Featured Affiliate Interview
In a sense, doing development is analogous to an MD working in an ER or in an ICU: you need to master a set of different types of tools in order to “treat” your patients that come with urgent needs.
What got you interested in development economics?
I think two different things. First, I come from Chile, a country with many contrasts. For instance, we have relatively high growth rates but a lot of poverty and inequality, so the typical questions of development economics were in my mind since I started studying economics as an undergrad. Next, when I got to do grad studies what I think really got me interested in development is the challenges you faces in order to answer the relevant questions of the field. In a sense, doing development is analogous to an MD working in an ER or in an ICU: you need to master a set of different types of tools in order to “treat” your patients that come with urgent needs. In a sense, in development economics you need to understand several groups of theories and also do empirics at a highly sophisticated level if you really want to make a contribution to the field. You need to master theory and empirics, macro and micro models, neo-classical and behavioral economics models, just to mention a few “contrasts.” This is intellectually challenging and also a continuous source of fun!
What is one current research project that you're particularly excited about?
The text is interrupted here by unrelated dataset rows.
Definition suitableFor (slotType : string) (prefs : Preferences) (day t : string)
    (a : Activity) : bool :=
  typeRule slotType (type a) "breakfast" "breakfast" "cafe" &&
  typeRule slotType (type a) "lunch" "restaurant" "lunch" &&
  typeRule slotType (type a) "dinner" "restaurant" "dinner" &&
  typeRule slotType (type a) "coffee" "cafe" "coffee" &&
  typeRule slotType (type a) "nightlife" "club" "bar" &&
  isOpenAt a t day &&
  matchesBudget a (budget prefs).

Definition selectBestActivity (slotType : string) (availableActivities : list Activity)
    (prefs : Preferences) (day t : string) : option Activity :=
  let suitable := List.filter (suitableFor slotType prefs day t) availableActivities in
  let ranked :=
    sort (fun a b => (scoreActivity b (interests prefs) - scoreActivity a (interests prefs))%Z)
         suitable in
  head ranked.

(** ** Tips *)

Fixpoint take_digits (s : string) : string :=
  match s with
  | EmptyString => EmptyString
  | String c rest => if is_digit c then String c (take_digits rest) else EmptyString
  end.

(** [parseInt(s)] on text that starts with its digits: the value of the
    leading digit run, [NaN] when there is none. *)
Definition parseInt (s : string) : option Z :=
  match take_digits s with
  | EmptyString => None
  | ds => digits_value 0 ds
  end.

Definition between (h : option Z) (lo hi : Z) : bool :=
  num_ge h (Some lo) && num_le h (Some hi).

Definition generateTips (a : Activity) (t : string) : list string :=
  let hour := match split_colon t with h :: _ => parseInt h | [] => None end in
  ((if includes (type a) "restaurant" then
      (if between hour 12 14 then ["Lunch rush - reservation recommended"] else []) ++
      (if between hour 19 21
       then ["Peak dinner time - expect wait without reservation"] else [])
    else []) ++
   (if includes (type a) "club" then
      if includes (toLowerCase (name a)) "berghain" then
        ["Dress code: Black/techno style"; "Don't be too drunk or too sober";
         "Go in small groups or alone"; "Rejection is common - have backup plan"]
      else ["Check dress code in advance"]
    else []) ++
   (if includes (type a) "museum" then
      "Audio guide available" ::
      (if between hour 10 16 then ["Peak hours - skip-the-line ticket worth it"] else [])
    else []) ++
   (if includes (type a) "cafe" then
      ["Good wifi for remote work"; "Power outlets available"]
    else []))%list.

(** ** Cost *)

Fixpoint drop_prefix (p s : string) : option string :=
  match p, s with
  | EmptyString, _ => Some s
  | String a p', String b s' => if Ascii.eqb a b then drop_prefix p' s' else None
  | String _ _, EmptyString => None
  end.

(** [price.match(/€(\d+)/)]: the capture group of the leftmost place where
    the euro sign is followed by a digit, extended over the whole digit run. *)
Fixpoint priceMatch (s : string) : option string :=
  let here :=
    match drop_prefix "€" s with
    | Some after =>
        match take_digits after with
        | EmptyString => None
        | ds => Some ds
        end
    | None => None
    end in
  match here with
  | Some ds => Some ds
  | None =>
      match s with
      | EmptyString => None
      | String _ rest => priceMatch rest
      end
  end.

(** The loop body: [total] is a JavaScript number, [None] when it is [NaN]. *)
Definition addPrice (total : option Z) (slot : TimeSlot) : option Z :=
  match priceMatch (price (activity slot)) with
  | Some ds =>
      match total, parseInt ds with
      | Some t, Some n => Some (t + n)%Z
      | _, _ => None
      end
  | None => total
  end.

Definition show_number (n : option Z) : string :=
  match n with Some z => pretty z | None => "NaN" end.

Definition calculateTotalCost (slots : list TimeSlot) : string :=
  "€" ++ show_number (fold_left addPrice slots (Some 0%Z)).

Section Planner.

(** Outside the repository: calendar arithmetic of [Date], the affiliate
    policy ([Some url] when an affiliate link is attached), and the
    great-circle distance. *)
Variable getDayOfWeek : string -> string.
Variable shouldUseAffiliate : Activity -> option string.
Variable haversineDistance : Coordinates -> Coordinates -> Q.

Definition createTimeSlot (t : string) (a : Activity) : TimeSlot :=
  {| time := t;
     activity := a;
     travelTime := None;
     affiliateLink := shouldUseAffiliate a;
     tips := Some (generateTips a t) |}.

Definition estimateDistance (from to : Activity) : Q :=
  match coordinates from, coordinates to with
  | Some c1, Some c2 => haversineDistance c1 c2
  | _, _ =>
      if includes (address from) "Mitte" && includes (address to) "Mitte" then 15 # 10
      else if includes (address from) "Kreuzberg" && includes (address to) "Kreuzberg" then 1
      else 3
  end.

Definition estimateTravelTime (distance : Q) : Z :=
  (Qceiling (distance / 4 * 60) + 5)%Z.

(** [addTravelTimes]: every slot but the first records the time from the
    activity before it.  The source writes the field in place; the slots of
    a plan are distinct objects, so the update is per position. *)
Fixpoint addTravelTimes_after (from : Activity) (slots : list TimeSlot) : list TimeSlot :=
  match slots with
  | [] => []
  | slot :: rest =>
      {| time := time slot;
         activity := activity slot;
         travelTime := Some (estimateTravelTime (estimateDistance from (activity slot)));
         affiliateLink := affiliateLink slot;
         tips := tips slot |}
      :: addTravelTimes_after (activity slot) rest
  end.

Definition addTravelTimes (slots : list TimeSlot) : list TimeSlot :=
  match slots with
  | [] => []
  | first :: rest => first :: addTravelTimes_after (activity first) rest
  end.

Fixpoint tightTimings (prev : TimeSlot) (slots : list TimeSlot) : list string :=
  match slots with
  | [] => []
  | slot :: rest =>
      let prevEnd :=
        match timeToMinutes (time prev) with
        | Some m => Some (m + duration (activity prev))%Z
        | None => None
        end in
      let nextStart := timeToMinutes (time slot) in
      let travel := match travelTime slot with Some m => m | None => 0%Z end in
      let arrival := match prevEnd with Some e => Some (e + travel)%Z | None => None end in
      ((if num_lt nextStart arrival
        then [("Tight timing between " ++ name (activity prev) ++ " and "
               ++ name (activity slot))%string]
        else []) ++ tightTimings slot rest)%list
  end.

Definition generateWarnings (slots : list TimeSlot) (day : string) : list string :=
  ((if String.eqb day "Monday" &&
       existsb (fun s => includes (type (activity s)) "museum") slots
    then ["Many museums closed on Mondays - verify opening hours"] else []) ++
   (if String.eqb day "Sunday" &&
       existsb (fun s => includes (type (activity s)) "shop") slots
    then ["Many shops closed on Sundays in Germany"] else []) ++
   match slots with
   | [] => []
   | first :: rest => tightTimings first rest
   end ++
   (if existsb (fun s => includes (type (activity s)) "park" ||
                         includes (type (activity s)) "market" ||
                         includes (type (activity s)) "outdoor") slots
    then ["Check weather forecast for outdoor activities"] else []))%list.

Fixpoint walkingTotal (from : Activity) (slots : list TimeSlot) : Q :=
  match slots with
  | [] => 0
  | slot :: rest =>
      (estimateDistance from (activity slot) + walkingTotal (activity slot) rest)%Q
  end.

(** [Math.round(total * 10) / 10] *)
Definition calculateWalkingDistance (slots : list TimeSlot) : Q :=
  let total := match slots with [] => 0%Q | first :: rest => walkingTotal (activity first) rest end in
  (inject_Z (Qfloor (total * 10 + (1 # 2))) / 10)%Q.

(** The comparator of the final sort; a [NaN] difference counts as 0. *)
Definition compareTimes (a b : TimeSlot) : Z :=
  match timeToMinutes (time a), timeToMinutes (time b) with
  | Some x, Some y => (x - y)%Z
  | _, _ => 0%Z
  end.

(** One turn of the loop over the template: the state is the [slots]
    array and the [plannedTimes] set. *)
Definition fillSlot (availableActivities : list Activity) (prefs : Preferences)
    (day : string) (st : list TimeSlot * gset string) (timeSlot : TemplateSlot)
  : list TimeSlot * gset string :=
  let '(slots, plannedTimes) := st in
  if bool_decide (tpl_time timeSlot ∈ plannedTimes) then st
  else
    match selectBestActivity (tpl_type timeSlot) availableActivities prefs day
            (tpl_time timeSlot) with
    | Some a =>
        ((slots ++ [createTimeSlot (tpl_time timeSlot) a])%list,
         {[tpl_time timeSlot]} ∪ plannedTimes)
    | None => st
    end.

(** The [slots] array as it stands when the loop over the template ends. *)
Definition placeSlots (day : string) (availableActivities : list Activity)
    (fixedBookings : list TimeSlot) (prefs : Preferences) : list TimeSlot :=
  let plannedTimes : gset string := list_to_set (map time fixedBookings) in
  fst (fold_left (fillSlot availableActivities prefs day)
                 (getScheduleTemplate (pace prefs))
                 (fixedBookings, plannedTimes)).

Definition createDayPlan (date : string) (availableActivities : list Activity)
    (fixedBookings : list TimeSlot) (prefs : Preferences) : DayPlan :=
  let day := getDayOfWeek date in
  let placed := placeSlots day availableActivities fixedBookings prefs in
  let sorted := addTravelTimes (sort compareTimes placed) in
  {| date := date;
     dayOfWeek := day;
     slots := sorted;
     totalCost := calculateTotalCost sorted;
     walkingDistance := calculateWalkingDistance sorted;
     warnings := generateWarnings sorted day |}.

End Planner.

End DayPlanner.

(* ===================================================================== *)
(** * Properties                                                          *)
(* ===================================================================== *)

(** ** Intent merge: the confidence floor *)

Section MergeConfidence.

Import IntentExtractor.
Local Open Scope Q_scope.

(** The AI confidence as the merge sees it: a missing field counts as 0. *)
Definition aiConfidence (ai : PartialIntent) : Q :=
  match pi_confidence ai with Some c => c | None => 0 end.

Lemma or_zero_Some (v : Q) : or_zero (Some v) == v.
Proof.
  unfold or_zero. destruct (Qeq_bool v 0) eqn:E; [|reflexivity].
  apply Qeq_bool_iff in E. symmetry. exact E.
Qed.

Lemma or_zero_aiConfidence (ai : PartialIntent) :
  or_zero (pi_confidence ai) == aiConfidence ai.
Proof.
  unfold aiConfidence. destruct (pi_confidence ai) as [c|].
  - apply or_zero_Some.
  - reflexivity.
Qed.

Lemma mergeIntents_confidence_eq ai pat text :
  ti_confidence (mergeIntents ai pat text)
  == Qmax (Qmax (aiConfidence ai) (pt_confidence pat)) (1 # 2).
Proof.
  cbn [mergeIntents ti_confidence].
  rewrite or_zero_aiConfidence, or_zero_Some.
  assert (Hhalf : 5 # 10 == 1 # 2) by reflexivity.
  rewrite Hhalf. reflexivity.
Qed.

Lemma mergeIntents_confidence_floor ai pat text :
  1 # 2 <= ti_confidence (mergeIntents ai pat text).
Proof.
  rewrite mergeIntents_confidence_eq. apply Q.le_max_r.
Qed.

(** C2, as the code has it.  The confidence of a merged intent is
    [max(aiConfidence, patternConfidence, 0.5)], a missing AI confidence
    counting as 0, hence never below 0.5.  With both source confidences at
    most 1 it lies in [[0.5, 1.0]]: the merge does not clamp, the upper
    bound is inherited from its two inputs. *)
Theorem mergeIntents_confidence_range ai pat text :
  ti_confidence (mergeIntents ai pat text)
    == Qmax (Qmax (aiConfidence ai) (pt_confidence pat)) (1 # 2)
  /\ 1 # 2 <= ti_confidence (mergeIntents ai pat text)
  /\ (aiConfidence ai <= 1 ->
      pt_confidence pat <= 1 ->
      ti_confidence (mergeIntents ai pat text) <= 1).
Proof.
  split; [apply mergeIntents_confidence_eq|].
  split; [apply mergeIntents_confidence_floor|].
  intros Hai Hpat. rewrite mergeIntents_confidence_eq.
  apply Q.max_lub; [apply Q.max_lub; assumption|]. discriminate.
Qed.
I am working in a project (jointly with Ofer Malamud and Kiki Pop-Eleches) on computer and internet use and parental involvement and monitoring in Chile. Several previous papers show that just giving out computers to kids may actually create adverse effects on their learning and other dimensions. What is interesting is that some of these papers show in non-experimental ways that the adverse effects of computers seem to go away when parents are involved and, for instance, there are rules in the families in terms of kids’ behavior. For instance, my coauthors show exactly that in a previous paper published in the Quarterly Journal of Economics.
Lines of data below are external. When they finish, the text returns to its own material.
(** * VSLAM-LAB: the supervised execution of a baseline

    A shallow embedding of [Baselines/BaselineVSLAMLab.py]: the process
    supervisor [execute], its background watcher [monitor_memory] and the
    termination routine [kill_process].

    Conventions of the embedding.
    - Everything the operating system, [subprocess], [psutil] and [pynvml]
      answer is an input: the records [kill_env], [monitor_env] and
      [exec_env] hold the outcome of each call, and the Python code is a
      function of these outcomes.
    - Python exceptions are the [Raise] case of [result]; mutations made
      before an exception stay in the [world].
    - The objects shared by the two threads ([success_flag],
      [comment_queue], [memory_stats]) are cells of the [world]; a
      computation also gives the observable events it emitted, in program
      order.
    - The monitor thread runs while the caller waits for the child.  The
      two threads write one common cell, the flag, and the caller reads
      the shared objects only after the join; the model runs the body of
      the thread in one piece, either before or after the caller handles
      the outcome of its wait ([monitor_first]).
    - Calls that no environment record lists ([psutil] at the start of
      the monitor, the queue, the dict) return.
    - Python floats are exact rationals ([Q]); byte counts are [Z]. *)

From Stdlib Require Import ZArith QArith Qround Ascii.
From stdpp Require Import base option list strings pretty gmap.

Open Scope string_scope.
Open Scope Z_scope.
Open Scope list_scope.

(** ** Python values and exceptions *)

(** The exceptions the supervisor can meet.  [subprocess.TimeoutExpired] is
    not among them: it is an outcome of [wait] and [communicate], caught at
    both places it can arise. *)
Inductive exn : Type :=
| ProcessLookupError
| PermissionError
| FileNotFoundError
| OSError.

Inductive result (A : Type) : Type :=
| Ok (a : A)
| Raise (e : exn).
Arguments Ok {A} a.
Arguments Raise {A} e.

(** A statistic of the run result: a number, or a string such as ['N/A']. *)
Inductive pyval : Type :=
| PyNum (q : Q)
| PyStr (s : string).

Inductive level : Type := LvlError | LvlInfo.

Inductive signal : Type := SIGTERM | SIGKILL.

(** [pathlib.Path], as its components; [p / s] appends one. *)
Definition Path : Type := list string.
Definition path_div (p : Path) (s : string) : Path := p ++ [s].

(** ** Observable events *)

Inductive event : Type :=
| EOpen (p : Path)                 (* open(log_file_path, 'w') *)
| EClose                           (* leaving the with block *)
| EPrintLogFile (p : Path)         (* print(f"...log file: {path}") *)
| EPrintMsg (msg : string) (lvl : level)  (* print_msg(SCRIPT_LABEL, msg, lvl) *)
| EPopen (command : string)        (* subprocess.Popen(command, ...) *)
| EThreadStart                     (* memory_thread.start() *)
| ECommunicate (timeout : Z)       (* process.communicate(timeout=...) *)
| EJoin                            (* memory_thread.join() *)
| EGetpgid                         (* os.getpgid(process.pid) *)
| EKillpg (pgid : Z) (sig : signal) (* os.killpg(pgid, sig) *)
| EWait (timeout : Z)              (* process.wait(timeout=5) *)
| ENvmlInit
| ENvmlShutdown
| ESleep (interval : Z)            (* time.sleep(interval) *)
| EFlagWrite (b : bool)            (* success_flag[0] = b *)
| EFlagRead (b : bool)             (* success_flag[0] *)
| EQueuePut (msg : string)         (* comment_queue.put(msg) *)
| EQueueGet (msg : string)         (* comment_queue.get() *)
| EStatsSet (key : string) (v : pyval)   (* memory_stats[key] = v *)
| EStatsGet (key : string)         (* memory_stats.get(key, 'N/A') *)
| EExists (p : Path).              (* Path.exists() *)

(** ** The world: the objects the two threads share *)

Record world : Type := mkWorld {
  success_flag : bool;                 (* success_flag[0] *)
  comment_queue : list string;         (* queue.Queue(), oldest first *)
  memory_stats : gmap string pyval     (* the dict memory_stats *)
}.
So we set up an experimental evaluation in the context of a big government program in Chile in which we study whether informing parents on how much the kids use internet and providing monitoring tools affect internet use. This is related to asymmetric information problems between parents and children and can also help us understand also the frictions that are relevant within families. As we have a really big sample, we also tested several ways of delivering the messages to families in order to learn more about behavioral biases. We are starting to get the results and we hope to have soon a version of the paper.
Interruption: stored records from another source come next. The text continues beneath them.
(** * The client-side upload queue of the face data collector

    A shallow embedding of [src/hooks/useUploadQueue.ts], of the offline
    store [src/lib/indexed-db.ts] and of [getBackoffDelay] from the utility
    helpers, followed by the properties of the delivery engine.

    Conventions of the embedding.
    - JavaScript numbers that hold counters are [Z]; delays, which go through
      [Math.random] and [Math.pow], are exact rationals [Q] (IEEE rounding is
      not modelled).
    - [Math.random()] is a parameter [rnd] of the function that calls it.
    - React state ([useState]) and refs ([useRef]) are fields of one record
      [Engine]; a [setState] call is a field update, and the effects that run
      at a commit are the function [commit].
    - The suspended [await]s of [processNext] and the pending [setTimeout]
      callbacks are explicit lists in [Engine]; an [Event] resumes one of
      them or calls one of the functions the hook returns.
    - The idb-keyval store is a [gmap] from keys to stored captures. *)

From Stdlib Require Import ZArith QArith Qround Qminmax Qpower String List Lia Lqa.
From stdpp Require Import base option list gmap strings pretty.

Local Open Scope string_scope.
Local Open Scope Z_scope.

(* ================================================================= *)
(** ** Types ([src/types/index.ts]) *)

Inductive LabelType :=
| looking_center | looking_down | looking_up | looking_left
| looking_right | no_face | with_cellphone.

(** The literal types ['A' | 'B'] and ['user' | 'environment']. *)
Inductive PhaseTag := PhaseA | PhaseB.
Inductive CameraFacing := facing_user | facing_environment.

Record CaptureMetadata := {
  label : LabelType;
  phase : PhaseTag;
  seq : Z;
  timestamp_iso : string;
  ua : string;
  session_id : string;
  camera_facing : CameraFacing;
  device_platform : string
}.

(** ['pending' | 'uploading' | 'success' | 'error'] *)
Inductive Status := Pending | Uploading | Success | Error.

Record CaptureItem := {
  id : string;
  imageBase64 : string;
  metadata : CaptureMetadata;
  filename : string;
  status : Status;
  retryCount : Z;
  errorMessage : option string;
  driveFileId : option string
}.

#[global] Instance LabelType_eq_dec : EqDecision LabelType.
Proof. solve_decision. Defined.
#[global] Instance PhaseTag_eq_dec : EqDecision PhaseTag.
Proof. solve_decision. Defined.
#[global] Instance CameraFacing_eq_dec : EqDecision CameraFacing.
Proof. solve_decision. Defined.
#[global] Instance CaptureMetadata_eq_dec : EqDecision CaptureMetadata.
Proof. solve_decision. Defined.
#[global] Instance Status_eq_dec : EqDecision Status.
Proof. solve_decision. Defined.
#[global] Instance CaptureItem_eq_dec : EqDecision CaptureItem.
Proof. solve_decision. Defined.

(** The object spreads [{ ...q, status: s }] and friends. *)
Definition with_status (s : Status) (q : CaptureItem) : CaptureItem :=
  {| id := id q; imageBase64 := imageBase64 q; metadata := metadata q;
     filename := filename q; status := s; retryCount := retryCount q;
     errorMessage := errorMessage q; driveFileId := driveFileId q |}.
What is your "dream evaluation"? (It doesn't have to be feasible!)
I am working with some colleagues (especially Juan-Pablo Montero from PUC-Chile) on trying to understand the effects of several public policies on car and public transportation use—for instance, the effects of driving restrictions and public transportation policies on car use in several Latin American countries. This is a really relevant issue in many emerging countries: as income increases people want to get a car and most countries/cities do not have policies to make the people internalize the negative externalities associated with using a car (especially during peak hours in congested areas of the cities).
The thing is that we need to understand several mechanisms through which the policies affect several margins both in the short and the medium-run. Also, theoretically, you may get interactions between several policies—say, between driving restrictions and increases in the supply and quality of public transportation. There are partial and general equilibrium effects too. Because of obvious reasons one cannot randomize these things and just try to rely on quasi-experimental estimates in some places and also to get estimates that are really combinations of effects on several margins. Thus, my dream evaluation is to evaluate some set of policies in different cities –which would probably imply several countries actually…--including interactions among them and to follow the cohorts several years after the treatments were implemented.
What is your craziest story from the field?
Well, it is really a sad story. In one of the first RCTs we were implementing in Chile we were using an over-subscription method to allocate scholarships for preparation for the Chilean version of the SAT among poor kids in Chile. Access to higher education is a very relevant issue in a very unequal country and also it is worth mentioning that the value of scholarship was not trivial.
So we started with the obvious: call poor high schools to offer this scholarship, talk to the administrators and/or principals and get a really big sample (we just had 500 scholarships). Nothing happened and actually at one point we started talking to the principals and a couple of them told us that they really did not care about scholarships and things like that; they just cared about having the kids finishing secondary education as soon as possible. This was really sad (to me at least…).
So, we had to change strategy and I had to actually talk a couple of times in the media. And this is the crazy part: in one of the cases I had to go to a talk show on TV to talk about this program and invite people to apply. I did that while the previous guy talking in the program was discussing about some affair between two TV stars and the next person was teaching the audience on how to prepare some food. I felt really weird talking in that context (but I had to say that it was the day when some of my relatives finally understood what my research was about…). Well, the good thing is that in that day we got the highest number of applications from poor students in the whole experiment. It was really a practical lesson on how informational poverty traps work and on how we as researchers have to find create ways to get to the poor.